Removing dam was 21-year upriver fight for WaterWatch lawyer

Removing dam was 21-year upriver fight for WaterWatch lawyer

By Paul Fattig
Mail Tribune
October 11, 2009

 

Bob Hunter acknowledges it may be time to remove the bumper sticker on the bow of his well-used driftboat.

“Take Out Savage Rapids Dam,” it reads.

Hunter, 55, of Eagle Point, is still getting used to the fact the dam is gone, having been breached Friday.

After all, he spent 21 years of his life in the contentious fight to remove the old diversion dam on the Rogue River a few miles upstream from Grants Pass.

“I was 34 when I started on this — I didn’t have any gray hair then,” said the WaterWatch attorney, whose hair has grown gray and a bit sparse.

Although he is quick to cite the work of countless others for their help in bringing about the end of the dam, he allows that his participation in the effort could have sprouted a few gray hairs.

“I kept thinking we had something in place to start moving forward, then it would get derailed,” he said as he floated the river Saturday with nearly 100 other people. “It was kind of a seesaw.”

Indeed, the legal battle took more twists and turns than the channel winding its way through Savage Rapids.

An avid fisherman, he joined Rogue Flyfishers when he arrived in the area in 1978. The group works to improve the fisheries habitat in local streams.

“It was pretty common knowledge among people who fished on the Rogue that Savage Rapids Dam killed and harmed a lot of fish,” he said. “It was known as the biggest fish killer on the river.”

Scientists estimated the dam annually blocked nearly 60,000 salmon and steelhead from making the spawning migration upstream. Removal of the dam is projected to increase Rogue salmon runs by more than 22 percent.

“What was lacking was any kind of legal hook to force people to look at how to solve the fish passage problem,” he recalled.

Enter Tom Simmons, the founder of WaterWatch. When the Grants Pass Irrigation District, which operated the dam, wanted to renew its permit for its water right, the late Simmons knew the district would face problems because it had a permit to irrigate 18,000 acres but only irrigated 7,700 acres.
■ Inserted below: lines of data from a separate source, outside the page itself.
Lemma route_some bn :
  0 <= bn < MAXFILE -> exists q, route bn = Some q /\ valid_loc q /\ is_leaf q.
Proof.
  unfold MAXFILE, NTRIPINDIRECT, NDOUBINDIRECT. intros Hbn. unfold route, NTRIPINDIRECT, NDOUBINDIRECT.
  assert (forall z, (Z.to_nat (z mod 128) < NINDIRECT)%nat) as Hm.
  { intros z. pose proof (Z.mod_pos_bound z 128 ltac:(lia)). unfold NINDIRECT. lia. }
  assert (forall z, 0 <= z < 128 -> (Z.to_nat z < NINDIRECT)%nat) as Hs by (unfold NINDIRECT; lia).
  destruct (Z.ltb_spec bn 10); [|destruct (Z.ltb_spec (bn - 10) 128);
    [|destruct (Z.ltb_spec (bn - 138) (128 * 128));
      [|destruct (Z.ltb_spec (bn - 138 - 128 * 128) (128 * 128 * 128)); [|lia]]]];
    eexists; (split; [reflexivity|]); unfold valid_loc, is_leaf, depth; cbn [fst snd length];
    repeat split; try lia; repeat (apply list.Forall_cons; split); auto; apply Hs;
    try lia; (split; [apply Z.div_pos|apply Z.div_lt_upper_bound]); try lia.
  - pose proof (Z.mod_pos_bound (bn - 138 - 128 * 128) (128 * 128)). lia.
  - pose proof (Z.mod_pos_bound (bn - 138 - 128 * 128) (128 * 128)). lia.
Qed.

Lemma div_mod_inj k x y :
  0 < k -> 0 <= x -> 0 <= y -> Z.to_nat (x / k) = Z.to_nat (y / k) -> x mod k = y mod k -> x = y.
Proof.
  intros Hk Hx Hy E1 E2. rewrite (Z.div_mod x k), (Z.div_mod y k), E2 by lia.
  pose proof (Z.div_pos x k). pose proof (Z.div_pos y k). nia.
Qed.

Lemma route_inj bn bn' q :
  0 <= bn -> 0 <= bn' -> route bn = Some q -> route bn' = Some q -> bn = bn'.
Proof.
  unfold route, NTRIPINDIRECT, NDOUBINDIRECT. intros H0 H0' H1 H2.
  pose proof (fun z k Hk => proj1 (Z.mod_pos_bound z k Hk)) as Hpos.
  repeat case_match; simplify_eq; zbool; try lia.
  - assert (bn' - 138 = bn - 138); [|lia]. apply (div_mod_inj 128); auto; try lia.
    apply Z2Nat.inj; auto; apply Hpos; lia.
  - assert (bn' - 138 - 128 * 128 = bn - 138 - 128 * 128); [|lia].
    apply (div_mod_inj (128 * 128)); auto; try lia.
    apply (div_mod_inj 128); auto; try lia; [apply Hpos; lia..|].
    apply Z2Nat.inj; auto; apply Hpos; lia.
Qed.

(** ** Running [bmap] *)
Section Bmap.
Context {S : Type} `{BlockStoreSpec S} (sb : superblock).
The battle began in earnest in 1988 when WaterWatch, Rogue Fly Fishers and the American Fisheries Society, with Hunter serving as their attorney, filed a legal protest to stop GPID from diverting more water from the river.

“It took two years, but we negotiated a temporary permit to keep them going on the condition they do a study on how to conserve water and how to solve the fish passage study,” he said.
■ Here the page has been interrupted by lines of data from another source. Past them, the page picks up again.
Lemma dir_scan {A} msg (P : list Z -> Prop) `{!forall de, Decision (P de)} (h : Z -> list Z -> M (fsys S) (option A)) s v dp x E :
  dir_at s v dp x E -> room sb 0 v -> (forall off de s', ~ P de -> h off de s' = Ok None s') ->
  let loop := for_loop (dir_offs (i_size x)) (fun off => de ← read_dirent msg dp off; h off de) in
  match list_find P E with
  | Some (k, de) => exists t, stands t v /\ forall a s',
      h (Z.of_nat k * Z.of_nat DIRENT) de (with_store s t) = Ok (Some a) s' -> loop s = Ok (Some a) s'
  | None => i_size x = 16 * Z.of_nat (length E) -> exists t, loop s = Ok None (with_store s t) /\ stands t v
  end.
Proof.
  intros HD Hr Hh loop. unfold loop, dir_offs. change (Z.of_nat DIRENT) with 16. pose proof (da_size _ _ _ _ _ HD) as [Hsz _].
  set (n := Z.to_nat ((i_size x + 16 - 1) / 16)).
  assert (length E <= n)%nat as Hn by (unfold n; pose proof (Z.div_le_lower_bound (i_size x + 16 - 1) 16 (Z.of_nat (length E))); lia).
  pose proof (dir_scan_from msg P h n s v dp x E 0 HD Hr Hh ltac:(lia) ltac:(lia)) as Hs. cbv zeta in Hs. rewrite drop_0 in Hs.
  destruct (list_find P E) as [[k de]|]; [exact Hs|]. intros Es. apply Hs. unfold n. rewrite Es. apply dir_rounds.
Qed.

(** The body of the loop of [dirlookup] behind the read. *)
Definition try_entry (dev : Z) (name : list Z) (off : Z) (de : list Z) : M (fsys S) (option (nat * Z)) :=
  if de_inum de =? 0 then mret None
  else if namecmp name (de_name de) =? 0 then ip ← iget dev (de_inum de); mret (Some (ip, off)) else mret None.

Lemma try_entry_ok dev name off de s :
  try_entry dev name off de s
  = if decide (entry_is name de) then (ip ← iget dev (de_inum de); mret (Some (ip, off))) s else Ok None s.
Proof.
  unfold try_entry, entry_is. pose proof (namecmp_dname name (de_name de)) as Hn.
  destruct (Z.eqb_spec (de_inum de) 0); [rewrite decide_False; [done|by intros []]|].
  destruct (Z.eqb_spec (namecmp name (de_name de)) 0) as [En|En].
  - rewrite decide_True; [done|]. split; [done|]. symmetry. by apply Hn.
  - rewrite decide_False; [done|]. intros [_ E]. by apply En, Hn.
Qed.

(** [dirlookup] finds the entry of the name, if there is one. *)
Lemma dirlookup_ok s v dp x E name :
  dir_at s v dp x E -> room sb 0 v ->
  match dir_find name E with
  | Some (k, de) => exists t, stands t v /\ forall ip s',
      iget 1 (de_inum de) (with_store s t) = Ok ip s' -> dirlookup dp name s = Ok (Some (ip, 16 * Z.of_nat k)) s'
  | None => i_size x = 16 * Z.of_nat (length E) -> exists t, dirlookup dp name s = Ok None (with_store s t) /\ stands t v
  end.
Proof.
  intros HD Hr. pose proof (da_file _ _ _ _ _ HD) as Hf.
  pose proof (dir_scan "dirlookup read" (entry_is name) (try_entry (i_dev x) name) s v dp x E HD Hr) as Hs. cbv zeta in Hs.
  assert (dirlookup dp name s
    = for_loop (dir_offs (i_size x)) (fun off => de ← read_dirent "dirlookup read" dp off; try_entry (i_dev x) name off de) s) as ->.
  { unfold dirlookup. erewrite bind_ok by (apply getip_ok, Hf). by rewrite (da_type _ _ _ _ _ HD). }
  unfold dir_find. destruct (list_find (entry_is name) E) as [[k de]|] eqn:Ef.
  - destruct Hs as (t & Ht & Hs); [intros off d s' Hn; rewrite try_entry_ok; by apply decide_False|].
    exists t. split; [done|]. intros ip s' Eg. apply list_find_Some in Ef as (_ & Hn & _). apply Hs.
    rewrite try_entry_ok, decide_True, (fa_dev _ _ _ _ _ Hf) by done. erewrite bind_ok by exact Eg.
    change (Z.of_nat DIRENT) with 16. by rewrite Z.mul_comm.
  - intros Es. apply Hs; [|done]. intros off d s' Hn. rewrite try_entry_ok. by apply decide_False.
Qed.

(** The second loop of [dirlink]. *)
Definition slot_of (off : Z) (de : list Z) : M (fsys S) (option Z) := mret (if de_inum de =? 0 then Some off else None).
After a few more years drifted past, the U.S. Bureau of Reclamation stepped in and determined the solution was removing the diversion dam and installing irrigation pumps, noting it was cheaper than trying to fix the fish ladders and screens.

What followed was a series of political and legal battles, with the district first agreeing to remove the dam, then balking at the solution after other board members were elected. In 1995, after the district came out against the dam’s removal, then-state Senate President Brady Adams, a Republican from Grants Pass, announced his top priority was to save the dam.
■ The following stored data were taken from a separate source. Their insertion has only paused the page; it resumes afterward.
Lemma cells_moved m a n : 0 <= n -> cells (fun i => m (i + a)) 0 n = cells m a n.
Proof.
  intros H. unfold cells. replace (seqZ a n) with (Z.add a <$> seqZ 0 n) by (rewrite fmap_add_seqZ; f_equal; lia). rewrite <- list_fmap_compose.
  apply list_fmap_ext. intros i x _. cbn. f_equal. lia.
Qed.

Lemma cells_scrolled m :
  cells (fillw 1840 0 80 (movew 0 80 1840 m)) 0 1840 = drop 80 (cells m 0 1920).
Proof.
  change 1920 with (80 + 1840). rewrite (cells_app m 0 80 1840), drop_app_length' by (rewrite ?length_cells; lia).
  rewrite <- (cells_moved m (0 + 80) 1840) by lia. apply cells_ext. intros i Hi. unfold fillw, movew.
  rewrite (proj2 (Z.leb_gt 1840 i)), (proj2 (Z.leb_le 0 i)), (proj2 (Z.ltb_lt i (0 + 1840))) by lia.
  cbn. f_equal. lia.
Qed.

(** The last part of [cgaputc]: scroll if need be and store the cursor. *)
Lemma cga_finish s pos m :
  0 <= pos <= 24 * 80 ->
  exists s',
    (if (pos <? 0) || (25 * 80 <? pos) then panic "pos under/overflow"
     else
       let '(pos, m) :=
         if 24 <=? pos / 80
         then (pos - 80, fillw (pos - 80) 0 (24 * 80 - (pos - 80)) (movew 0 80 (23 * 80) m))
         else (pos, m) in
       modify (fun s => { s with crt14 := u8 (Z.shiftr pos 8); crt15 := u8 pos;
                                 crt := setw pos (Z.lor 32 ATTR) m })) s = Ok tt s'
    /\ (exists h l m', s' = { s with crt14 := h; crt15 := l; crt := m' })
    /\ display_ok s' /\ shown s' = scrolled (cells m 0 pos) /\ crt s' (cursor s') = Z.lor 32 ATTR.
Proof.
  intros H. rewrite (proj2 (Z.ltb_ge pos 0)), (proj2 (Z.ltb_ge (25 * 80) pos)) by lia. cbn [orb].
  unfold scrolled. rewrite length_cells. destruct (Z.leb_spec 24 (pos / 80)) as [Hs|Hs].
  - assert (pos = 1920) as -> by (pose proof (Z.div_mod pos 80); pose proof (Z.mod_pos_bound pos 80); lia).
    destruct (cursor_stored s 1840 (setw 1840 (Z.lor 32 ATTR) (fillw 1840 0 80 (movew 0 80 1840 m)))) as [Hd Hc]; [lia|].
    match type of Hd with display_ok ?s' => exists s' end. split; [reflexivity|]. split; [by eexists _, _, _|]. split; [exact Hd|]. split.
    + unfold shown. rewrite Hc. cbn [crt]. rewrite <- (cells_scrolled m). apply cells_ext. intros i Hi.
      apply setw_other. lia.
    + by rewrite Hc.
  - assert (pos < 1920) by (pose proof (Z.div_le_lower_bound pos 80 24); lia).
    destruct (cursor_stored s pos (setw pos (Z.lor 32 ATTR) m)) as [Hd Hc]; [lia|].
    eexists. split; [reflexivity|]. split; [by eexists _, _, _|]. split; [exact Hd|]. split.
    + unfold shown. rewrite Hc. cbn [crt]. rewrite (proj2 (Nat.leb_gt _ _)) by lia.
      apply cells_ext. intros i Hi. apply setw_other. lia.
    + rewrite Hc. cbn. unfold setw. by rewrite Z.eqb_refl.
Qed.

Lemma cgaputc_ok c s :
  display_ok s ->
  exists s', cgaputc c s = Ok tt s'
    /\ (exists h l m', s' = { s with crt14 := h; crt15 := l; crt := m' })
    /\ display_ok s' /\ shown s' = scrolled (typed c s) /\ crt s' (cursor s') = Z.lor 32 ATTR.
Proof.
  intros Hd. pose proof (cursor_nonneg s Hd) as H0. pose proof (dk_cursor s Hd) as H1.
  unfold cgaputc. erewrite bind_ok by reflexivity. fold (cursor s). unfold typed, shown.
  destruct (c =? NEWLINE) eqn:En; [|destruct (c =? BACKSPACE) eqn:Eb].
  - pose proof (Z.mod_pos_bound (cursor s) 80). pose proof (Z.div_mod (cursor s) 80).
    assert (cursor s + (80 - cursor s mod 80) <= 24 * 80) by (assert (cursor s / 80 < 24) by (apply Z.div_lt_upper_bound; lia); lia).
    rewrite <- (cells_app (crt s) 0) by lia. apply cga_finish. lia.
  - destruct (Z.ltb_spec 0 (cursor s)) as [Hp|Hp].
    + rewrite cells_removelast by lia. apply cga_finish. lia.
    + assert (cursor s = 0) as -> by lia. apply (cga_finish s 0 (crt s)). lia.
  - replace (cells (crt s) 0 (cursor s) ++ [Z.lor (Z.land c 255) ATTR])
      with (cells (setw (cursor s) (Z.lor (Z.land c 255) ATTR) (crt s)) 0 (cursor s + 1)).
    + apply cga_finish. lia.
    + rewrite cells_app, cells_one by lia. f_equal.
      * apply cells_ext. intros i Hi. apply setw_other. lia.
      * f_equal. unfold setw. by rewrite Z.eqb_refl.
Qed.

(** [consputc] changes nothing but the display and what has been sent. *)
Lemma uartputc_ok c s : exists o, uartputc c s = Ok tt { s with serial_out := o }.
Proof. unfold uartputc. msimpl. destruct (ctrue (uart s)); [by eexists|]. exists (serial_out s). by destruct s. Qed.

Lemma consputc_ok c s :
  display_ok s -> panicked s = 0 ->
  exists s', consputc c s = Ok tt s' /\ display_ok s'
    /\ exists h l m o, s' = { s with crt14 := h; crt15 := l; crt := m; serial_out := o }.
Proof.
  intros Hd Hp. unfold consputc. erewrite bind_ok by reflexivity. rewrite Hp. cbv iota beta delta [ctrue negb Z.eqb].
  assert (exists o, (if c =? BACKSPACE then uartputc 8;; uartputc 32;; uartputc 8 else uartputc c) s
    = Ok tt { s with serial_out := o }) as [o Ho].
  { destruct (c =? BACKSPACE); [|apply uartputc_ok]. destruct (uartputc_ok 8 s) as [o1 H1]. rewrite (bind_ok _ _ _ _ _ H1).
    destruct (uartputc_ok 32 { s with serial_out := o1 }) as [o2 H2]. rewrite (bind_ok _ _ _ _ _ H2).
    destruct (uartputc_ok 8 { s with serial_out := o2 }) as [o3 H3]. by exists o3. }
  rewrite (bind_ok _ _ _ _ _ Ho). destruct (cgaputc_ok c { s with serial_out := o }) as (s' & E & (h & l & m & ->) & Hd' & _).
  { by destruct Hd. }
  rewrite E. eexists. split; [reflexivity|]. split; [done|]. by eexists _, _, _, _.
Qed.

(** [cgaputc] never leaves the display: from any cursor in the first 24 rows
    it does not panic and the cursor is again in the first 24 rows, on a blank.
    The text in front of the cursor becomes the old text with the character
    appended, its last character erased for a backspace, or filled to the end of
    the row for a newline; when the 24 rows are full the first one is scrolled
    off. *)
Theorem cgaputc_shows c s :
  display_ok s ->
  exists s', cgaputc c s = Ok tt s'
    /\ (exists h l m', s' = { s with crt14 := h; crt15 := l; crt := m' })
    /\ display_ok s' /\ shown s' = scrolled (typed c s) /\ crt s' (cursor s') = Z.lor 32 ATTR.
Proof. apply cgaputc_ok. Qed.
Legislation was passed which gave the district the water it requested and saved the dam but was vetoed by Gov. John Kitzhaber, a Democrat.

A compromise bill was then passed which created a task force, delaying dam removal for two years while yet another study was conducted.

In 1997, the coho salmon in the Rogue were listed as a threatened species under the federal Endangered Species Act, giving leverage to those wanting to remove the dam.

“That meant a Water Resource Commission order saying you (GPID) had to exercise due diligence to remove the dam came into effect,” Hunter observed.

By 2001, the district, which spent more than $1 million on losing lawsuits to keep the dam, agreed to its removal. The nearly $40 million dam removal price tag was paid for by $3 million from the Oregon Watershed Enhancement Board, with the rest covered by Congress.

In 2006, the bureau issued a contract to remove the dam and install the pumps. The pumps began working this past irrigation season.

“Basically, for the last eight or nine years, we’ve been working closely with the district,” Hunter said. “Toward the end, people who used to think I was their enemy, we started talking on a regular basis.

“Over time, when they realized we weren’t trying to put the district out of business, that our goal was to find a solution that was good for the river and the district, they came around,” he added.

Although the battle waged over Savage Rapids Dam is over, the effort to continue improving the local fishery continues, Hunter said.

“I’d like to help shepherd Gold Ray Dam through,” he said of the Rogue dam near Gold Hill slated for removal next year. “There is a lot of work left to do on it.”

Jackson County earlier this year received some $5 million in federal stimulus money to remove the dam, which will make the Rogue a free-flowing river for nearly 160 miles from Trail to Gold Beach.

“I hope when Gold Ray is out of there to make that 157-mile float all the way down the free-flowing Rogue to ocean,” Hunter said.